Source records
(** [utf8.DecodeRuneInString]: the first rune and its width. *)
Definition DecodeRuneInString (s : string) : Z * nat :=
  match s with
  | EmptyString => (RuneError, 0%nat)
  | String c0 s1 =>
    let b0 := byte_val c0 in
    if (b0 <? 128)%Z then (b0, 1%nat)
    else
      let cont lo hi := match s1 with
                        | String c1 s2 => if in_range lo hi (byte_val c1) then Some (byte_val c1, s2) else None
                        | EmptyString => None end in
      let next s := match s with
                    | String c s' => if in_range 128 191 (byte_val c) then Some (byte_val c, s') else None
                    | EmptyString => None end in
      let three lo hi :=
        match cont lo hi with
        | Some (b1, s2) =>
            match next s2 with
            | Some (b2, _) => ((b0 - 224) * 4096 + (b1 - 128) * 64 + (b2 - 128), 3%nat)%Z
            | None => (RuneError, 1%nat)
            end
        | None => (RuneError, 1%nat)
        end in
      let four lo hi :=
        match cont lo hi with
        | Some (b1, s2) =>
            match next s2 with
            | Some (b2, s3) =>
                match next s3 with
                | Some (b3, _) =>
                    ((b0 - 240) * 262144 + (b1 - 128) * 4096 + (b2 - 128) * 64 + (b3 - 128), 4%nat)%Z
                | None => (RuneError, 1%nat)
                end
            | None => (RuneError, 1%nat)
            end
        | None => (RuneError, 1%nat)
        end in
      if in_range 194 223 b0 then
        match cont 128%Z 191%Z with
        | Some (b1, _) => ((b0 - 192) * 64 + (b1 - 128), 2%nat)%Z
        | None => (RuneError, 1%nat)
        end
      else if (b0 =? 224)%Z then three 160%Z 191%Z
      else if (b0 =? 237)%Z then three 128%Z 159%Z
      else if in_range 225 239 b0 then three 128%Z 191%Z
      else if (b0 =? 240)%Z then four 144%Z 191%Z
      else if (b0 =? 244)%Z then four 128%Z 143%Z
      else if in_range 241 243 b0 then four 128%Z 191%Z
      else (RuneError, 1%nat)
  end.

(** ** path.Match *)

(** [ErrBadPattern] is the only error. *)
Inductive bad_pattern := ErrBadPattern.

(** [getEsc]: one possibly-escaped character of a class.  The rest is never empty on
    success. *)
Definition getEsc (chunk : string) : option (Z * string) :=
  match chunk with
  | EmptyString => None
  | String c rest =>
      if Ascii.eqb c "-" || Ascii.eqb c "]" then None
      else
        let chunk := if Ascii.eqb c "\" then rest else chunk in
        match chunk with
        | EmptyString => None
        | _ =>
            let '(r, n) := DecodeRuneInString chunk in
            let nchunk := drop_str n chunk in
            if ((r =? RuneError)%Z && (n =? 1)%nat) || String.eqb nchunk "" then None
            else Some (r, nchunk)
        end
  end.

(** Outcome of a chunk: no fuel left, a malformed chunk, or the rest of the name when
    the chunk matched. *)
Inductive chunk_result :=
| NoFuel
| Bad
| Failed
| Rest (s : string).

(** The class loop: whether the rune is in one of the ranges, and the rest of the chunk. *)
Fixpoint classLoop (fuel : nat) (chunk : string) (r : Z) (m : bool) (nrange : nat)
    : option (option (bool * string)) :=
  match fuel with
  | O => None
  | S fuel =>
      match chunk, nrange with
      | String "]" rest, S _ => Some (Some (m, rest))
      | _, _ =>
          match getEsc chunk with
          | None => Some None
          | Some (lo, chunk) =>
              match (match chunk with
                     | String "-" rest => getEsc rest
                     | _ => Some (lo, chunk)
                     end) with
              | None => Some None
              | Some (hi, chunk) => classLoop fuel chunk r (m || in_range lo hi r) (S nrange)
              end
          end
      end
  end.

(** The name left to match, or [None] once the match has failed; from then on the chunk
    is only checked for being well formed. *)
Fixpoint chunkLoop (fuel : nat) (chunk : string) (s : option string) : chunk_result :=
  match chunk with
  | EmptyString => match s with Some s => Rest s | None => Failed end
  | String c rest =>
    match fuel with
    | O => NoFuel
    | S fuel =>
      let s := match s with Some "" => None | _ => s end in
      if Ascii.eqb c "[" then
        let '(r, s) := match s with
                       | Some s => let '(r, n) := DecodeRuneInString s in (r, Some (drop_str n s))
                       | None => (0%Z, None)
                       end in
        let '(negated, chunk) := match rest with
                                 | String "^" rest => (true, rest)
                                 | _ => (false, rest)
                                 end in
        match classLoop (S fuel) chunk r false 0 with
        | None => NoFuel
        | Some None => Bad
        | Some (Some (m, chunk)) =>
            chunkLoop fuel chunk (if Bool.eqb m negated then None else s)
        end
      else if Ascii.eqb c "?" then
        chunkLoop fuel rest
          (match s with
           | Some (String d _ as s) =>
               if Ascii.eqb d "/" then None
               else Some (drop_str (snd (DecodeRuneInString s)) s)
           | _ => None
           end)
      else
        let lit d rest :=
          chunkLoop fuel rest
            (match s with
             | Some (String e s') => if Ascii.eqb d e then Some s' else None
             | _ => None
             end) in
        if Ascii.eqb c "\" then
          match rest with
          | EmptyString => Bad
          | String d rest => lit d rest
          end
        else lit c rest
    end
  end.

Problem to solve
In the data, how many lines include the string "getEsc"? Reply with only that number.

Solution for this task
4